» EXERCISE REQUIREMENTS
Set all the entries down again, unaltered.

» EXERCISE MATERIAL
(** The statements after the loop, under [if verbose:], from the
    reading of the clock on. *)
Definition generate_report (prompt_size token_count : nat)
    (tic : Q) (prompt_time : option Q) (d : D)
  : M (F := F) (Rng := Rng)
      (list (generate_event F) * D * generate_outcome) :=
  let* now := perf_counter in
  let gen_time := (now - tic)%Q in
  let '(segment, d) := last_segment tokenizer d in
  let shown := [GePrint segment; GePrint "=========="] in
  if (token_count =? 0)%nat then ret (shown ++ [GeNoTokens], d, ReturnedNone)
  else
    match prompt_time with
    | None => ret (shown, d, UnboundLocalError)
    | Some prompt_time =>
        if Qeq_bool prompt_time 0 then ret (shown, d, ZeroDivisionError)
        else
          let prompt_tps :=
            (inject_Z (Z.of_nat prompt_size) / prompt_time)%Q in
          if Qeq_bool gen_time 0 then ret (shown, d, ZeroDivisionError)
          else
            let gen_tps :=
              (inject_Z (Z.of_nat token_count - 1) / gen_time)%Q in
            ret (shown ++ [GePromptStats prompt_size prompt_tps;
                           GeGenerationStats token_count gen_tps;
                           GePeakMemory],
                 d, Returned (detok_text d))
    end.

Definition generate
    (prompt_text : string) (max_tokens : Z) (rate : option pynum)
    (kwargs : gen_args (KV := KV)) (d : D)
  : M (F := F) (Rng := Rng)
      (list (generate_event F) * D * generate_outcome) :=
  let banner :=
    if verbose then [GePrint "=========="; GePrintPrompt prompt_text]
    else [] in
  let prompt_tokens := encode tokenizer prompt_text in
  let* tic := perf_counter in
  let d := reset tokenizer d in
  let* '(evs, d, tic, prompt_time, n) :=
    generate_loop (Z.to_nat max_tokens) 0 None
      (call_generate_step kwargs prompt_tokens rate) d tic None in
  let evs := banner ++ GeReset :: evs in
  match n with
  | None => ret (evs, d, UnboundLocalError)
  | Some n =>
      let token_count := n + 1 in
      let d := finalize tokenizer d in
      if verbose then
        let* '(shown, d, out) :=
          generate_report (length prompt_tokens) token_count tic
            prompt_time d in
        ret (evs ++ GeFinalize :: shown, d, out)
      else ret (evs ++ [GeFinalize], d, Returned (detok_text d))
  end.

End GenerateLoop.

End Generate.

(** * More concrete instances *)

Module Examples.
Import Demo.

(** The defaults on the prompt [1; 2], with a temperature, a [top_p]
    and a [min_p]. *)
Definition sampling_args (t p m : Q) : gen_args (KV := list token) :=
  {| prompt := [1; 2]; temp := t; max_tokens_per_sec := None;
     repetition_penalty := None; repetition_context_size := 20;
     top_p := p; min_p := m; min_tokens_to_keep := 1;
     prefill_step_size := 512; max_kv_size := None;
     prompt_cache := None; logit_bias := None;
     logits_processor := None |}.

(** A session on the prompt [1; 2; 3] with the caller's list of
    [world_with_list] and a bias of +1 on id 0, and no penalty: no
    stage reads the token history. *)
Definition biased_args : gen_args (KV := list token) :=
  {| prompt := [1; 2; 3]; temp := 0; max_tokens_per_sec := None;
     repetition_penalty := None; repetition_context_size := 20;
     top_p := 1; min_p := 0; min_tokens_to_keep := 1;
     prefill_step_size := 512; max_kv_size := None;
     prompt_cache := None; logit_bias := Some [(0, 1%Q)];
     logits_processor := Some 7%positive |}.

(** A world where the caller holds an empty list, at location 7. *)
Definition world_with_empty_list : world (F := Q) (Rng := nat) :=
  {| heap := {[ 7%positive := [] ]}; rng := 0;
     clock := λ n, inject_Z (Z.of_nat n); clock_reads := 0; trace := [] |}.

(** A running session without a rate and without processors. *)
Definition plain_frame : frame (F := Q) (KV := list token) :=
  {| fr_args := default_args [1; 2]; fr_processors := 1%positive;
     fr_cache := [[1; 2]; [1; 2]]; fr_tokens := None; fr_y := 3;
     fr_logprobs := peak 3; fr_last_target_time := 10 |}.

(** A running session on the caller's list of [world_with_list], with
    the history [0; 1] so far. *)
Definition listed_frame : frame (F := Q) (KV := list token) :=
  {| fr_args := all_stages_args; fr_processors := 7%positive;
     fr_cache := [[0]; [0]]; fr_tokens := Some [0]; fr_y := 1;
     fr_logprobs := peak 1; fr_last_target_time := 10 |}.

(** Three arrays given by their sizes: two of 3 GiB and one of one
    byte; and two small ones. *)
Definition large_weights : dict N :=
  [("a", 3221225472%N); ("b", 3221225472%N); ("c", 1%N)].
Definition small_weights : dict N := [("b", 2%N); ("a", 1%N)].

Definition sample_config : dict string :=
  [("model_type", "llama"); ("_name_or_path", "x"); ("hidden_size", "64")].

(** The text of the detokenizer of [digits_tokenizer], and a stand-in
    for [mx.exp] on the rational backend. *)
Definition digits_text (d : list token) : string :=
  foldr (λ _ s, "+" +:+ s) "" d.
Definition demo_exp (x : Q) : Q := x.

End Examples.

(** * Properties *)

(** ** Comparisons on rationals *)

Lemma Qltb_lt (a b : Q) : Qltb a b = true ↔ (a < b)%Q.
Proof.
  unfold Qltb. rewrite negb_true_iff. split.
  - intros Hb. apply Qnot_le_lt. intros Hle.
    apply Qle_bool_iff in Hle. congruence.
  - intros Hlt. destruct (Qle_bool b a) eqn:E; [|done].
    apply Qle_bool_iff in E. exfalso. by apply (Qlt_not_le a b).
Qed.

» ANSWER TO THIS EXERCISE
(** The statements after the loop, under [if verbose:], from the
    reading of the clock on. *)
Definition generate_report (prompt_size token_count : nat)
    (tic : Q) (prompt_time : option Q) (d : D)
  : M (F := F) (Rng := Rng)
      (list (generate_event F) * D * generate_outcome) :=
  let* now := perf_counter in
  let gen_time := (now - tic)%Q in
  let '(segment, d) := last_segment tokenizer d in
  let shown := [GePrint segment; GePrint "=========="] in
  if (token_count =? 0)%nat then ret (shown ++ [GeNoTokens], d, ReturnedNone)
  else
    match prompt_time with
    | None => ret (shown, d, UnboundLocalError)
    | Some prompt_time =>
        if Qeq_bool prompt_time 0 then ret (shown, d, ZeroDivisionError)
        else
          let prompt_tps :=
            (inject_Z (Z.of_nat prompt_size) / prompt_time)%Q in
          if Qeq_bool gen_time 0 then ret (shown, d, ZeroDivisionError)
          else
            let gen_tps :=
              (inject_Z (Z.of_nat token_count - 1) / gen_time)%Q in
            ret (shown ++ [GePromptStats prompt_size prompt_tps;
                           GeGenerationStats token_count gen_tps;
                           GePeakMemory],
                 d, Returned (detok_text d))
    end.

Definition generate
    (prompt_text : string) (max_tokens : Z) (rate : option pynum)
    (kwargs : gen_args (KV := KV)) (d : D)
  : M (F := F) (Rng := Rng)
      (list (generate_event F) * D * generate_outcome) :=
  let banner :=
    if verbose then [GePrint "=========="; GePrintPrompt prompt_text]
    else [] in
  let prompt_tokens := encode tokenizer prompt_text in
  let* tic := perf_counter in
  let d := reset tokenizer d in
  let* '(evs, d, tic, prompt_time, n) :=
    generate_loop (Z.to_nat max_tokens) 0 None
      (call_generate_step kwargs prompt_tokens rate) d tic None in
  let evs := banner ++ GeReset :: evs in
  match n with
  | None => ret (evs, d, UnboundLocalError)
  | Some n =>
      let token_count := n + 1 in
      let d := finalize tokenizer d in
      if verbose then
        let* '(shown, d, out) :=
          generate_report (length prompt_tokens) token_count tic
            prompt_time d in
        ret (evs ++ GeFinalize :: shown, d, out)
      else ret (evs ++ [GeFinalize], d, Returned (detok_text d))
  end.

End GenerateLoop.

End Generate.

(** * More concrete instances *)

Module Examples.
Import Demo.

(** The defaults on the prompt [1; 2], with a temperature, a [top_p]
    and a [min_p]. *)
Definition sampling_args (t p m : Q) : gen_args (KV := list token) :=
  {| prompt := [1; 2]; temp := t; max_tokens_per_sec := None;
     repetition_penalty := None; repetition_context_size := 20;
     top_p := p; min_p := m; min_tokens_to_keep := 1;
     prefill_step_size := 512; max_kv_size := None;
     prompt_cache := None; logit_bias := None;
     logits_processor := None |}.

(** A session on the prompt [1; 2; 3] with the caller's list of
    [world_with_list] and a bias of +1 on id 0, and no penalty: no
    stage reads the token history. *)
Definition biased_args : gen_args (KV := list token) :=
  {| prompt := [1; 2; 3]; temp := 0; max_tokens_per_sec := None;
     repetition_penalty := None; repetition_context_size := 20;
     top_p := 1; min_p := 0; min_tokens_to_keep := 1;
     prefill_step_size := 512; max_kv_size := None;
     prompt_cache := None; logit_bias := Some [(0, 1%Q)];
     logits_processor := Some 7%positive |}.

(** A world where the caller holds an empty list, at location 7. *)
Definition world_with_empty_list : world (F := Q) (Rng := nat) :=
  {| heap := {[ 7%positive := [] ]}; rng := 0;
     clock := λ n, inject_Z (Z.of_nat n); clock_reads := 0; trace := [] |}.

(** A running session without a rate and without processors. *)
Definition plain_frame : frame (F := Q) (KV := list token) :=
  {| fr_args := default_args [1; 2]; fr_processors := 1%positive;
     fr_cache := [[1; 2]; [1; 2]]; fr_tokens := None; fr_y := 3;
     fr_logprobs := peak 3; fr_last_target_time := 10 |}.

(** A running session on the caller's list of [world_with_list], with
    the history [0; 1] so far. *)
Definition listed_frame : frame (F := Q) (KV := list token) :=
  {| fr_args := all_stages_args; fr_processors := 7%positive;
     fr_cache := [[0]; [0]]; fr_tokens := Some [0]; fr_y := 1;
     fr_logprobs := peak 1; fr_last_target_time := 10 |}.

(** Three arrays given by their sizes: two of 3 GiB and one of one
    byte; and two small ones. *)
Definition large_weights : dict N :=
  [("a", 3221225472%N); ("b", 3221225472%N); ("c", 1%N)].
Definition small_weights : dict N := [("b", 2%N); ("a", 1%N)].

Definition sample_config : dict string :=
  [("model_type", "llama"); ("_name_or_path", "x"); ("hidden_size", "64")].

(** The text of the detokenizer of [digits_tokenizer], and a stand-in
    for [mx.exp] on the rational backend. *)
Definition digits_text (d : list token) : string :=
  foldr (λ _ s, "+" +:+ s) "" d.
Definition demo_exp (x : Q) : Q := x.

End Examples.

(** * Properties *)

(** ** Comparisons on rationals *)

Lemma Qltb_lt (a b : Q) : Qltb a b = true ↔ (a < b)%Q.
Proof.
  unfold Qltb. rewrite negb_true_iff. split.
  - intros Hb. apply Qnot_le_lt. intros Hle.
    apply Qle_bool_iff in Hle. congruence.
  - intros Hlt. destruct (Qle_bool b a) eqn:E; [|done].
    apply Qle_bool_iff in E. exfalso. by apply (Qlt_not_le a b).
Qed.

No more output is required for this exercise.